Your task
From the line with "match fs_open fs c f mode with" through the line with "fs Bz2 f mode", repeat the entries verbatim, both end lines included, and add nothing.

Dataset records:
┏━━
(** * classifier: command-line shell and utilities

    A shallow embedding of [classifier/__init__.py] and
    [classifier/utils.py] and the properties of the dispatch shell, the
    version resolver, the file opener and the grouping helper.

    The program runs on Python 3 ([setup.py] refuses anything older and
    [utils.py] uses [bz2.open]); library calls are modelled with the
    behaviour they have there. A [str] is a [string] of code points
    below 256, a [bytes] object a list of bytes. *)

From Stdlib Require Import ZArith Ascii String List Sorted Permutation.
From stdpp Require Import base option list gmap strings sorting.

Local Open Scope string_scope.

(** * Python basics *)

Module Py.

(** Exception classes that occur in the program and its collaborators.
    All of them derive from [Exception]. *)
Inductive exn_class :=
| OSError | CalledProcessError | TypeError | ValueError | AttributeError
| KeyError | IndexError | ImportError | DistributionNotFound
| VersionConflict | RuntimeError | ArgumentError.

Record exn := Exn { exn_cls : exn_class; exn_msg : string }.

(** How a call ends: it returns, raises, or leaves the process through
    [sys.exit] (argparse does so after a help text or a usage error). *)
Inductive outcome (A : Type) :=
| Returned (a : A)
| Raised (e : exn)
| Exited (status : Z).
Arguments Returned {A} a.
Arguments Raised {A} e.
Arguments Exited {A} status.

(** How a call to a collaborator ends: with a value or an exception. *)
Inductive result (A : Type) :=
| Ok (a : A)
| Err (e : exn).
Arguments Ok {A} a.
Arguments Err {A} e.

Definition of_result {A} (r : result A) : outcome A :=
  match r with Ok a => Returned a | Err e => Raised e end.

#[global] Instance exn_class_eq_dec : EqDecision exn_class.
Proof. solve_decision. Defined.

(** [c in s] for a one-character string [c]. *)
Definition char_in (c : ascii) (s : string) : bool :=
  existsb (Ascii.eqb c) (list_ascii_of_string s).

Fixpoint is_prefix (p l : list ascii) : bool :=
  match p, l with
  | [], _ => true
  | _ :: _, [] => false
  | a :: p', b :: l' => Ascii.eqb a b && is_prefix p' l'
  end.

(** [s.endswith(suffix)]. *)
Definition endswith (s suffix : string) : bool :=
  is_prefix (rev (list_ascii_of_string suffix)) (rev (list_ascii_of_string s)).

(** [s.startswith(p)]. *)
Definition startswith (s p : string) : bool :=
  is_prefix (list_ascii_of_string p) (list_ascii_of_string s).

End Py.
Import Py.

(** * classifier/utils.py *)

Module utils.

Inductive codec := Bz2 | Gzip | Plain.

(** File objects: the three standard streams of [sys], and what
    [bz2.open], [gzip.open] and the builtin [open] return. *)
Inductive stream :=
| StdIn | StdOut | StdErr
| FileObject (c : codec) (name mode : string).

#[global] Instance codec_eq_dec : EqDecision codec.
Proof. solve_decision. Defined.
#[global] Instance stream_eq_dec : EqDecision stream.
Proof. solve_decision. Defined.

(** What [open_file] is applied to: a file object or a string. *)
Inductive target :=
| Stream (s : stream)
| Name (f : string).

(** The file system, as far as opening goes: [None] when the open
    succeeds, the error it raises otherwise. *)
Record FileSystem := { fs_open : codec -> string -> string -> option exn }.

(** [bz2.open(f, mode)], [gzip.open(f, mode)], [open(f, mode)]. *)
Definition open_with (fs : FileSystem) (c : codec) (f mode : string)
  : outcome stream :=
  match fs_open fs c f mode with
  | None => Returned (FileObject c f mode)
  | Some e => Raised e
  end.

Definition open_file (fs : FileSystem) (mode : string) (f : target)
  : outcome stream :=
  match f with
  | Stream StdOut => Returned StdOut
  | Stream StdIn => Returned StdIn
  | Stream _ =>
      (* a file object is not equal to '-' and has no endswith *)
      Raised (Exn AttributeError "object has no attribute 'endswith'")
  | Name f =>
      if String.eqb f "-" then
        Returned (if char_in "r" mode then StdIn else StdOut)
      else if endswith f ".bz2" then open_with fs Bz2 f mode
      else if endswith f ".gz" then open_with fs Gzip f mode
      else open_with fs Plain f mode
  end.

Definition opener (fs : FileSystem) (mode : string)
  : target -> outcome stream :=
  open_file fs mode.

(** ** get_compression *)

(** The index of the last occurrence of the character [c]. *)
Fixpoint rfind (c : ascii) (l : list ascii) : option nat :=
  match l with
  | [] => None
  | a :: l' =>
      match rfind c l' with
      | Some i => Some (S i)
      | None => if Ascii.eqb a c then Some 0%nat else None
      end
  end.

(** [p.rfind(c)]: -1 when [c] does not occur. *)
Definition str_rfind (p : list ascii) (c : ascii) : Z :=
  match rfind c p with
  | Some i => Z.of_nat i
  | None => (-1)%Z
  end.

(** [os.path.splitext(p)] of posixpath: the extension starts at the
    last dot, provided that dot comes after the last slash and some
    character between the two is not a dot. *)
Definition splitext (p : string) : string * string :=
  let l := list_ascii_of_string p in
  let sepIndex := str_rfind l "/" in
  let dotIndex := str_rfind l "." in
  if (sepIndex <? dotIndex)%Z then
    (* skip all leading dots *)
    let filename := take (Z.to_nat (dotIndex - (sepIndex + 1)))
                         (drop (Z.to_nat (sepIndex + 1)) l) in
    if existsb (fun c => negb (Ascii.eqb c ".")) filename
    then (string_of_list_ascii (take (Z.to_nat dotIndex) l),
          string_of_list_ascii (drop (Z.to_nat dotIndex) l))
    else (p, "")
  else (p, "").

Definition compress_ops : gmap string string :=
  {[ ".gz" := "gzip"; ".bz2" := "bz2" ]}.

Definition get_compression (io : target) : outcome (option string) :=
  match io with
  | Stream StdOut => Returned None
  | Stream _ =>
      (* os.path.splitext of a file object *)
      Raised (Exn TypeError "expected str, bytes or os.PathLike object")
  | Name io =>
      let ext := (splitext io).2 in
      Returned (compress_ops !! ext)
  end.

(** ** groupbyl *)

Section Grouping.
Context {A K : Type} `{Countable K}.
(** [key(a) < key(b)], the only comparison [sorted] makes; the
    equality [itertools.groupby] tests is the decidable equality of
    [K]. *)
Variable ltb : K -> K -> bool.
Variable key : A -> K.

(** Insertion of [x], which precedes every element of [l] in the
    input, into the sorted [l]: it passes only strictly smaller
    keys, so it stays in front of the elements with its own key. *)
Fixpoint insert_by (x : A) (l : list A) : list A :=
  match l with
  | [] => [x]
  | y :: l' =>
      if ltb (key y) (key x) then y :: insert_by x l' else x :: y :: l'
  end.

(** [sorted(li, key=key)]: a stable sort. *)
Fixpoint sorted (li : list A) : list A :=
  match li with
  | [] => []
  | x :: li' => insert_by x (sorted li')
  end.

(** The loop of [itertools.groupby]: [tgtkey] is the key of the run
    being collected, [run] its members so far (latest first). *)
Fixpoint groupby_from (tgtkey : K) (run : list A) (l : list A)
  : list (K * list A) :=
  match l with
  | [] => [(tgtkey, rev run)]
  | y :: l' =>
      if decide (key y = tgtkey) then groupby_from tgtkey (y :: run) l'
      else (tgtkey, rev run) :: groupby_from (key y) [y] l'
  end.

(** [((g, list(l)) for g, l in itertools.groupby(groups, key=key))] *)
Definition groupby (l : list A) : list (K * list A) :=
  match l with
  | [] => []
  | x :: l' => groupby_from (key x) [x] l'
  end.

(** [dict(pairs)]: the pairs are stored in order, a later pair
    replaces an earlier one with the same key. *)
Definition dict (pairs : list (K * list A)) : gmap K (list A) :=
  fold_left (fun d kv => <[kv.1 := kv.2]> d) pairs ∅.

Inductive groups :=
| Pairs (gs : list (K * list A))
| Dict (d : gmap K (list A)).

Definition groupbyl (li : list A) (as_dict : bool) : groups :=
  let gs := sorted li in
  let gs := groupby gs in
  if as_dict then Dict (dict gs) else Pairs gs.

End Grouping.

End utils.

(** * The process: logging configuration and what has been written *)

Module logging.
Import utils.

Inductive level := DEBUG | INFO | WARNING | ERROR.

Definition levelno (l : level) : Z :=
  match l with DEBUG => 10 | INFO => 20 | WARNING => 30 | ERROR => 40 end.

(** The handler [logging.basicConfig] installs on the root logger. *)
Record config := Config {
  cfg_stream : stream;
  cfg_format : string;
  cfg_level : level
}.

(** What the process writes. [HandlerError] is the report that
    [Handler.handleError] prints on standard error for a record its
    handler could not write. *)
Inductive event :=
| LogLine (to : stream) (format : string) (lvl : level) (msg : string)
| HandlerError (lvl : level) (msg : string)
| HelpText (text : string)
| VersionText (text : string)
| UsageError (msg : string).

Record State := mkState {
  root_handler : option config;
  written : list event
}.

(** A fresh process: logging not configured, nothing written. *)
Definition initial : State := mkState None [].

(** Computations of the program: they read and change the process
    state and end as an [outcome]. *)
Definition M (A : Type) : Type := State -> outcome A * State.

Definition ret {A} (a : A) : M A := fun s => (Returned a, s).

Definition bind {A B} (m : M A) (k : A -> M B) : M B :=
  fun s =>
    match m s with
    | (Returned a, s') => k a s'
    | (Raised e, s') => (Raised e, s')
    | (Exited c, s') => (Exited c, s')
    end.

Definition raise {A} (e : exn) : M A := fun s => (Raised e, s).
Definition exit {A} (status : Z) : M A := fun s => (Exited status, s).
Definition lift {A} (o : outcome A) : M A := fun s => (o, s).

(** [try: m  except Exception as e: h e] *)
Definition try_except {A} (m : M A) (h : exn -> M A) : M A :=
  fun s =>
    match m s with
    | (Raised e, s') => h e s'
    | r => r
    end.

Definition write (ev : event) : M unit :=
  fun s => (Returned tt, mkState (root_handler s) (written s ++ [ev])).

(** [logging.basicConfig(stream=, format=, level=)]: does nothing when
    the root logger already has a handler. *)
Definition basicConfig (c : config) : M unit :=
  fun s =>
    match root_handler s with
    | Some _ => (Returned tt, s)
    | None => (Returned tt, mkState (Some c) (written s))
    end.

Definition BASIC_FORMAT : string := "%(levelname)s:%(name)s:%(message)s".

(** The level of the root logger: WARNING until configured. *)
Definition root_level (s : State) : level :=
  match root_handler s with
  | Some c => cfg_level c
  | None => WARNING
  end.

(** Whether [stream.write(line)] takes a [str]: the stream is open
    for writing and in text mode. What [gzip.open] and [bz2.open]
    return is binary unless the mode has a t. *)
Definition accepts_text (f : stream) : bool :=
  match f with
  | StdOut | StdErr => true
  | StdIn => false
  | FileObject c _ mode =>
      (char_in "w" mode || char_in "a" mode || char_in "x" mode
       || char_in "+" mode)
      && match c with
         | Plain => negb (char_in "b" mode)
         | Bz2 | Gzip => char_in "t" mode
         end
  end.

(** [StreamHandler.emit]: the line is written to the stream; when the
    write raises, the error is reported and the record is lost. *)
Definition emit (c : config) (lvl : level) (msg : string) : M unit :=
  if accepts_text (cfg_stream c)
  then write (LogLine (cfg_stream c) (cfg_format c) lvl msg)
  else write (HandlerError lvl msg).

(** [log.<lvl>(msg)] on the module logger [log], which has no level
    and no handler of its own: the root logger's level decides, the
    root handler writes, and without one the handler of last resort
    writes the bare message to standard error. *)
Definition logger_log (lvl : level) (msg : string) : M unit :=
  fun s =>
    if (levelno (root_level s) <=? levelno lvl)%Z then
      match root_handler s with
      | Some c => emit c lvl msg s
      | None => write (LogLine StdErr "%(message)s" lvl msg) s
      end
    else (Returned tt, s).

(** [logging.<lvl>(msg)], the module-level function: configures the
    root logger with the defaults when it has no handler yet. *)
Definition logging_log (lvl : level) (msg : string) : M unit :=
  bind (basicConfig (Config StdErr BASIC_FORMAT WARNING))
       (fun _ => logger_log lvl msg).

End logging.
Import logging.

Notation "'let*' x ':=' m 'in' k" := (bind m (fun x => k))
  (at level 10, x pattern, m at level 100, k at level 200).

(** * argparse, for the grammar this program builds

    Arguments are recognised by their exact option strings. argparse
    also expands joined short options ([-vv]), unambiguous prefixes of
    long options ([--verb]) and [--opt=value]; such tokens are outside
    this model, which passes them on like any unknown option, and the
    properties below are stated for command lines without them. *)

Module argparse.
Import utils.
┗━━
Exercise result
  match fs_open fs c f mode with
  | None => Returned (FileObject c f mode)
  | Some e => Raised e
  end.

Definition open_file (fs : FileSystem) (mode : string) (f : target)
  : outcome stream :=
  match f with
  | Stream StdOut => Returned StdOut
  | Stream StdIn => Returned StdIn
  | Stream _ =>
      (* a file object is not equal to '-' and has no endswith *)
      Raised (Exn AttributeError "object has no attribute 'endswith'")
  | Name f =>
      if String.eqb f "-" then
        Returned (if char_in "r" mode then StdIn else StdOut)
      else if endswith f ".bz2" then open_with fs Bz2 f mode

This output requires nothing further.